Another, well known risk factor for diabetes mellitus is advancing age. In this study, participants that are above 40 years of age had a higher preponderance of diabetes mellitus. This is in keeping with other studies done elsewhere 8,22. The increase in diabetes mellitus ith increasing age is mainly due to the fact that aging induces a decrease in insulin sensitivity as well as inadequate compensation of beta cell functional mass despite increasing insulin insulin resistance 23. There is also a correlation between aging and reduction in beta cell proliferation and also increased sensitivity to apoptosis 24.
Female participants were also found to have a higher preponderance of diabetes mellitus in this study. Although, this is not statistically significant, it is in keeping with other studies done in this part of the country 25,26. These studies also reported a higher number of females than males with diabetes mellitus. However, worldwide, more males than females have been reported to have diabetes mellitus 27. This contrast with the global picture may be attributable to the cultural practice in this part of the country that encourages obesity in women, especially the practice of the ‘fattening room’ that is prevalent in the Niger Delta region of Southern Nigeria 28.
None of the lifestyle characteristics studied has any statistically significant association with diabetes mellitus. This may be due to the small sample size used in this study.
Overweight and obese individuals were also found to have a higher preponderance of diabetes mellitus in this study. This is in keeping with other studies that have emphasized the link between diabetes mellitus and obesity. Obesity is a well known risk factor for diabetes mellitus 29-31.
Diabetes mellitus also has a higher prevalence in participants who are hypertensive. Other previous studies have noted a similar trend 32,33. This may be explained by the common pathways shared by both diseases which may ultimately lead to the development of the metabolic syndrome 34.
Participants with abnormally high levels of triglycerides also had a higher prevalence of diabetes mellitus. This is not surprising as hypertriglyceridaemia has been noted to be a risk factor for type 2 diabetes mellitus 35,36.
Low HDL-cholesterol and high total cholesterol are both known risk factors for the development of type 2 diabetes mellitus 37-39. However, the reverse is the case in this study. This may be due to the possible presence of other confounding risk factors for diabetes mellitus in this study.
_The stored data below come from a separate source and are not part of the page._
Lemma task_run_self t st recs s s' :
  task_run t st recs s s' →
  length (rows_of (db s') (task_id t)) = length (rows_of (db s) (task_id t))
  ∧ Forall (λ r, task_status r = st) (rows_of (db s') (task_id t)).
Proof.
  intros (_ & _ & (t0 & t1 & res & Htasks) & _ & _ & _). unfold rows_of.
  rewrite Htasks, filter_update_eq by done. split; [by rewrite length_map|].
  apply Forall_forall. intros r Hr. apply list_elem_of_In in Hr.
  apply in_map_iff in Hr as (r0 & <- & _). done.
Qed.

(** *** One iteration of the plan executor *)

Lemma executePlan_step_run registry plan context cs fs t s :
  (dependenciesIncomplete plan t (db s) = true
   ∧ executePlan_step registry plan context (cs, fs) t s = (Return (cs, fs), s))
  ∨ (dependenciesIncomplete plan t (db s) = false
     ∧ ∃ st recs s',
         task_run t st recs s s'
         ∧ ((st = TaskCompleted
             ∧ executePlan_step registry plan context (cs, fs) t s = (Return (cs ++ [t], fs), s'))
            ∨ (st = TaskFailed
               ∧ executePlan_step registry plan context (cs, fs) t s
                 = (Return (cs, fs ++ [t]), s')))).
Proof.
  unfold executePlan_step. run.
  destruct (dependenciesIncomplete plan t (db s)); [by left|right].
  split; [done|].
  destruct (executeTask_run registry t context s) as (st & recs & Hrun & Hout).
  destruct (executeTask registry t context s) as [[result|error] s']. simpl in *.
  - exists st, recs, s'. split; [done|].
    destruct (result_success result); [left|right]; done.
  - exists st, recs, s'. split; [done|]. by right.
Qed.

(** *** The loop of the plan executor *)

Lemma executePlan_loop_cons registry plan context t l arrays s :
  executePlan_loop registry plan context (t :: l) arrays s =
  match executePlan_step registry plan context arrays t s with
  | (Return arrays', s') => executePlan_loop registry plan context l arrays' s'
  | (Throw e, s') => (Throw e, s')
  end.
Proof. done. Qed.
This study revealed a high prevalence of Diabetes Mellitus in a suburban region of the Niger Delta area of Southern Nigeria. There was no statistically significant risk factor associated with diabetes, however there was a higher preponderance of Diabetes in participants who are above 40 years of age, married, smokers, consume excess salt, physically inactive, hypertensive, and have dyslipidemia. This result may be attributed to the small sample size used in this study. In view of the findings in this study, appropriate intervention targeting these risk factors will go a long way to curb the rising prevalence of Diabetes in this part of the world.